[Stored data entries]
• • • • • • •

Lemma single_flight_step (w w' : world) :
  single_flight w -> step w w' -> single_flight w'.
Proof.
  intros Hinv Hstep. destruct Hstep as [w text Hen | w r p' Hen Hsub | w el o r p' Hin Hres].
  - destruct Hinv as [[Hw Hc] | [el [e0 [_ [_ [_ [Hd _]]]]]]]; [|congruence].
    left. split; [exact Hw | exact Hc].
  - destruct Hinv as [[Hw Hc] | [el [e0 [_ [_ [_ [Hd Hb]]]]]]].
    2:{ destruct Hen; congruence. }
    destruct (trim (inputValue (the_page w))) as [|c u] eqn:Htrim.
    + rewrite (submit_empty _ Htrim) in Hsub. injection Hsub as <- <-.
      left. split; [exact Hw | exact Hc].
    + rewrite (submit_nonempty _ Htrim) in Hsub. injection Hsub as <- <-.
      right. exists (S (List.length (chatBox (the_page w)))), thinking_element.
      simpl. rewrite Hw, submitted_count, Hc.
      repeat split. apply submitted_pending.
  - destruct Hinv as [[Hw Hc] | [el0 [e0 [Hw [Hp [Hc [Hd Hb]]]]]]].
    + rewrite Hw in Hin. destruct Hin.
    + rewrite Hw in Hin. destruct Hin as [<- | []].
      destruct (@resume_settles (the_page w) el0 e0 o Hp) as [html [log Hr]].
      rewrite Hr in Hres. injection Hres as <- <-.
      left. simpl. rewrite Hw. simpl. rewrite Nat.eqb_refl. split; [reflexivity|].
      pose proof (@settled_count (the_page w) el0 e0 html log Hp) as Hcount.
      lia.
Qed.

Lemma reachable_single_flight (w : world) : reachable w -> single_flight w.
Proof.
  induction 1 as [|w w' _ IH Hstep].
  - apply single_flight_start.
  - now apply single_flight_step with w.
Qed.

(** C6.  In every reachable state at most one message is pending: none
    when no handler waits, one when a handler waits.  While a handler waits
    for its response the field and the button are disabled, so that no
    submission can start, and the only step there is leads back to a state
    where no handler waits: no step goes from [AwaitingResponse] to
    [AwaitingResponse]. *)
Theorem at_most_one_pending (w : world) :
  reachable w ->
  pending_count (the_page w) <= 1
  /\ (phase_of w = AwaitingResponse ->
      inputDisabled (the_page w) = true /\ buttonDisabled (the_page w) = true)
  /\ (forall w', step w w' ->
                 phase_of w = AwaitingResponse -> phase_of w' = Idle)
  /\ pending_count (the_page w)
     = match phase_of w with Idle => 0 | AwaitingResponse => 1 end.
Proof.
  intros Hr. pose proof (reachable_single_flight Hr) as Hinv.
  split; [|split; [|split]].
  - destruct Hinv as [[_ Hc] | [el [e0 [_ [_ [Hc _]]]]]]; lia.
  - unfold phase_of.
    destruct Hinv as [[Hw _] | [el [e0 [_ [_ [_ [Hd Hb]]]]]]].
    + rewrite Hw. discriminate.
    + now split.
  - intros w' Hstep Hphase.
    pose proof (single_flight_step Hinv Hstep) as Hinv'.
    destruct Hinv as [[Hw _] | [el [e0 [Hw [Hp [_ [Hd Hb]]]]]]].
    { unfold phase_of in Hphase. rewrite Hw in Hphase. discriminate. }
    destruct Hstep as [w text Hen | w r p' Hen Hsub | w el' o r p' Hin Hres].
    + congruence.
    + destruct Hen; congruence.
    + unfold phase_of. simpl. rewrite Hw in *.
      destruct Hin as [<- | []]. simpl. now rewrite Nat.eqb_refl.
  - unfold phase_of.
    destruct Hinv as [[Hw Hc] | [el [e0 [Hw [_ [Hc _]]]]]]; now rewrite Hw.
Qed.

• • • • • • •

Exercise instructions: Repeat exactly the lines above, starting with the first line of the records and finishing with the line holding "destruct (@resume_settles (the_page". Add no other line.

Written answer:
Lemma single_flight_step (w w' : world) :
  single_flight w -> step w w' -> single_flight w'.
Proof.
  intros Hinv Hstep. destruct Hstep as [w text Hen | w r p' Hen Hsub | w el o r p' Hin Hres].
  - destruct Hinv as [[Hw Hc] | [el [e0 [_ [_ [_ [Hd _]]]]]]]; [|congruence].
    left. split; [exact Hw | exact Hc].
  - destruct Hinv as [[Hw Hc] | [el [e0 [_ [_ [_ [Hd Hb]]]]]]].
    2:{ destruct Hen; congruence. }
    destruct (trim (inputValue (the_page w))) as [|c u] eqn:Htrim.
    + rewrite (submit_empty _ Htrim) in Hsub. injection Hsub as <- <-.
      left. split; [exact Hw | exact Hc].
    + rewrite (submit_nonempty _ Htrim) in Hsub. injection Hsub as <- <-.
      right. exists (S (List.length (chatBox (the_page w)))), thinking_element.
      simpl. rewrite Hw, submitted_count, Hc.
      repeat split. apply submitted_pending.
  - destruct Hinv as [[Hw Hc] | [el0 [e0 [Hw [Hp [Hc [Hd Hb]]]]]]].
    + rewrite Hw in Hin. destruct Hin.
    + rewrite Hw in Hin. destruct Hin as [<- | []].
      destruct (@resume_settles (the_page w) el0 e0 o Hp) as [html [log Hr]].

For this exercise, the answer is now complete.